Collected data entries
#####

(** A reply 200 of a news handler: the articles were there, none of
    them [null], and the body is what [analyzed] makes of them. *)
Lemma news_200 by_symbol symbol w body :
  fst (run (news by_symbol symbol) w) = Reply 200 body ->
  exists data articles,
    axios_get w (news_url by_symbol w symbol) = Normal data /\
    nullish data = false /\
    own data "results" = VArr articles /\
    articles <> [] /\
    body = VArr (analyzed by_symbol w 0 articles).
Proof.
  rewrite news_run. cbv zeta.
  destruct (axios_get w (news_url by_symbol w symbol)) as [data|e];
    [|destruct by_symbol; discriminate].
  unfold get. destruct (nullish data) eqn:Hn; [destruct by_symbol; discriminate|].
  destruct (negb (truthy (or (own data "results") (VArr []))) ||
            length_is_zero (or (own data "results") (VArr []))) eqn:Hz; [discriminate|].
  destruct (or (own data "results") (VArr [])) as [| | | | |xs|] eqn:Hor;
    try (destruct by_symbol; discriminate).
  destruct (forallb (fun a => negb (nullish a)) xs); [|destruct by_symbol; discriminate].
  cbn [fst]. intros [= <-]. exists data, xs.
  assert (Hxs : xs <> []).
  { intros ->. cbn in Hz. discriminate. }
  repeat split; auto.
  unfold or in Hor. destruct (truthy (own data "results")); [exact Hor|].
  injection Hor as <-. congruence.
Qed.




(** *** Sectors *)

Lemma sector_run etf w t :
  sector etf w t = (sector_outcome w etf, (t ++ [AxiosGet (snapshot_url w (snd etf))])%list).
Proof.
  destruct etf as [name symbol]. unfold sector, sector_outcome, bind, ask, axios, lift, ret.
  cbn [fst snd].
  destruct (axios_get w (snapshot_url w symbol)) as [data|e]; [|reflexivity].
  destruct (get data "ticker") as [ticker|e]; [|reflexivity].
  destruct (get ticker "todaysChangePerc"); reflexivity.
Qed.

Lemma settle_sector w etfs : forall t,
  settle sector etfs w t =
    (Normal (List.map (sector_outcome w) etfs),
     (t ++ List.map (fun etf => AxiosGet (snapshot_url w (snd etf))) etfs)%list).
Proof.
  induction etfs as [|etf rest IH]; intros t; cbn [settle List.map].
  - unfold ret. now rewrite app_nil_r.
  - rewrite sector_run, IH. now rewrite <- app_assoc.
Qed.

Lemma collect_some_throw {B} (rs : list (completion B)) :
  forallb is_normal rs = false -> exists e, collect rs = Throw e.
Proof.
  induction rs as [|[b|e] rs IH]; cbn; [discriminate| |eauto].
  intros H. destruct (IH H) as [e ->]. eauto.
Qed.

Lemma collect_all_normal {B} (rs : list (completion B)) :
  forallb is_normal rs = true ->
  exists bs, collect rs = Normal bs /\ List.length bs = List.length rs.
Proof.
  induction rs as [|[b|e] rs IH]; cbn; [eauto| |discriminate].
  intros H. destruct (IH H) as (bs & -> & Hl). exists (b :: bs). cbn. auto.
Qed.

Lemma forallb_of_map {A B} (f : B -> bool) (g : A -> B) (l : list A) :
  forallb f (List.map g l) = forallb (fun x => f (g x)) l.
Proof. induction l as [|x l IH]; cbn; [reflexivity | now rewrite IH]. Qed.

Lemma sectors_run w :
  run sectors w =
    (match collect (List.map (sector_outcome w) sectorETFs) with
     | Normal entries => Reply 200 (VArr entries)
     | Throw _ => Reply 500 (VObj [("error", VStr "Failed to fetch sector data")])
     end,
     List.map (fun etf => AxiosGet (snapshot_url w (snd etf))) sectorETFs).
Proof.
  unfold run, sectors, try_catch, bind, Promise_all, bind, lift, json, error, ret.
  rewrite settle_sector. cbn [app].
  destruct (collect (List.map (sector_outcome w) sectorETFs)); reflexivity.
Qed.




End BatchFacts.

(** ** Movers *)

Module MoverFacts.

Import Js Server Spec.

Local Open Scope nat_scope.

(** A handler that fetches one URL and hands the body to [k], every
    exception ending in [failed]. *)
Lemma run_fetch (url : world -> template) (k : value -> M reply) (failed : reply) w :
  run (try_catch (w' <- ask ;; data <- axios (url w') ;; k data) (fun _ => ret failed)) w =
    match axios_get w (url w) with
    | Throw _ => (failed, [AxiosGet (url w)])
    | Normal data =>
        match k data w [AxiosGet (url w)] with
        | (Normal r, t) => (r, t)
        | (Throw _, t) => (failed, t)
        end
    end.
Proof.
  unfold run, try_catch, bind, ask, axios, ret. cbn [app].
  destruct (axios_get w (url w)) as [data|e]; [|reflexivity].
  destruct (k data w [AxiosGet (url w)]) as [[r|e] t]; reflexivity.
Qed.

Lemma mover_entry t : nullish t = false -> mover t = Normal (entry t).
Proof. intros H. unfold mover, get. now rewrite H. Qed.

Lemma mover_null t : nullish t = true -> exists e, mover t = Throw e.
Proof. intros H. unfold mover, get. rewrite H. eauto. Qed.

Lemma map_list_mover tickers :
  forallb (fun t => negb (nullish t)) tickers = true ->
  Call.map_list mover tickers = Normal (List.map entry tickers).
Proof.
  induction tickers as [|t rest IH]; cbn [Call.map_list List.map forallb]; [reflexivity|].
  intros H. apply andb_prop in H. destruct H as [Ht Hr].
  rewrite mover_entry by now destruct (nullish t).
  now rewrite (IH Hr).
Qed.

Lemma map_list_mover_throw tickers :
  forallb (fun t => negb (nullish t)) tickers = false ->
  exists e, Call.map_list mover tickers = Throw e.
Proof.
  induction tickers as [|t rest IH]; cbn [Call.map_list forallb]; [discriminate|].
  destruct (nullish t) eqn:Hn.
  - destruct (mover_null t Hn) as [e ->]. eauto.
  - rewrite (mover_entry t Hn). cbn. intros H. destruct (IH H) as [e ->]. eauto.
Qed.

Lemma movers_page data tickers :
  page data tickers -> movers data = Normal (List.map entry tickers).
Proof.
  intros (Hn & Ht & Hall). unfold movers, get. rewrite Hn, Ht. cbn.
  now apply map_list_mover.
Qed.

Lemma movers_normal data entries :
  movers data = Normal entries ->
  exists tickers, page data tickers /\ entries = List.map entry tickers.
Proof.
  unfold movers, get. destruct (nullish data) eqn:Hn; [discriminate|].
  destruct (own data "tickers") as [| | | | |ts|] eqn:Ht; cbn; try discriminate.
  destruct (forallb (fun t => negb (nullish t)) ts) eqn:Hall.
  - rewrite (map_list_mover _ Hall). intros [= <-]. exists ts. repeat split; auto.
  - destruct (map_list_mover_throw _ Hall) as [e ->]. discriminate.
Qed.

(** *** The sort *)

Section Sort.

Variable A : Type.
Variable cmp : A -> A -> comparison.

(** The one property of the comparator the sort needs here: when [x]
    must follow [y], [y] need not follow [x]. *)
Hypothesis cmp_anti : forall x y, cmp x y = Gt -> cmp y x <> Gt.

Let R (a b : A) : Prop := cmp a b <> Gt.

Lemma insert_perm x l : Permutation (Call.insert cmp x l) (x :: l).
Proof.
  induction l as [|y l IH]; cbn; [reflexivity|].
  destruct (cmp x y); try reflexivity.
  rewrite IH. apply perm_swap.
Qed.

Lemma sort_perm l : Permutation (Call.sort cmp l) l.
Proof.
  unfold Call.sort. induction l as [|x l IH]; cbn; [reflexivity|].
  rewrite insert_perm. now constructor.
Qed.

Lemma insert_hd x y l : R y x -> HdRel R y l -> HdRel R y (Call.insert cmp x l).
Proof.
  intros Hyx Hl. destruct l as [|z l]; cbn; [now constructor|].
  inversion Hl; subst. destruct (cmp x z); now constructor.
Qed.

Lemma insert_sorted x l : Sorted R l -> Sorted R (Call.insert cmp x l).
Proof.
  induction 1 as [|y l Hs IH Hh]; cbn; [repeat constructor|].
  destruct (cmp x y) eqn:Hc.
  - constructor; [now constructor|]. constructor. unfold R. congruence.
  - constructor; [now constructor|]. constructor. unfold R. congruence.
  - constructor; [exact IH|]. apply insert_hd; [|exact Hh]. now apply cmp_anti.
Qed.

Lemma sort_sorted l : Sorted R (Call.sort cmp l).
Proof.
  unfold Call.sort. induction l as [|x l IH]; cbn; [constructor|].
  now apply insert_sorted.
Qed.

End Sort.

Lemma sign_sub_anti a b :
  Num.sign (Num.sub a b) = Gt -> Num.sign (Num.sub b a) <> Gt.
Proof.
  destruct a as [x| |[]], b as [y| |[]]; cbn; try discriminate.
  intros H1 H2. apply Qgt_alt in H1, H2. lra.
Qed.

Lemma by_volume_desc_anti x y : by_volume_desc x y = Gt -> by_volume_desc y x <> Gt.
Proof. apply sign_sub_anti. Qed.

Lemma not_below_volume_ge a b :
  finite_volume a -> finite_volume b -> not_below a b -> volume_ge a b.
Proof.
  intros [qa Ha] [qb Hb] H. exists qa, qb. repeat split; auto.
  unfold not_below, by_volume_desc in H. fold (volume_of a) (volume_of b) in H.
  rewrite Ha, Hb in H. cbn in H.
  destruct (Qlt_le_dec qa qb) as [Hlt|Hle]; [|exact Hle].
  exfalso. apply H. apply Qgt_alt. lra.
Qed.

#####

__WHAT IS EXPECTED__:
Lines holding the string "exact" in the records: how many are there? Give only the number.

__ANSWER TO THE PROBLEM__:
3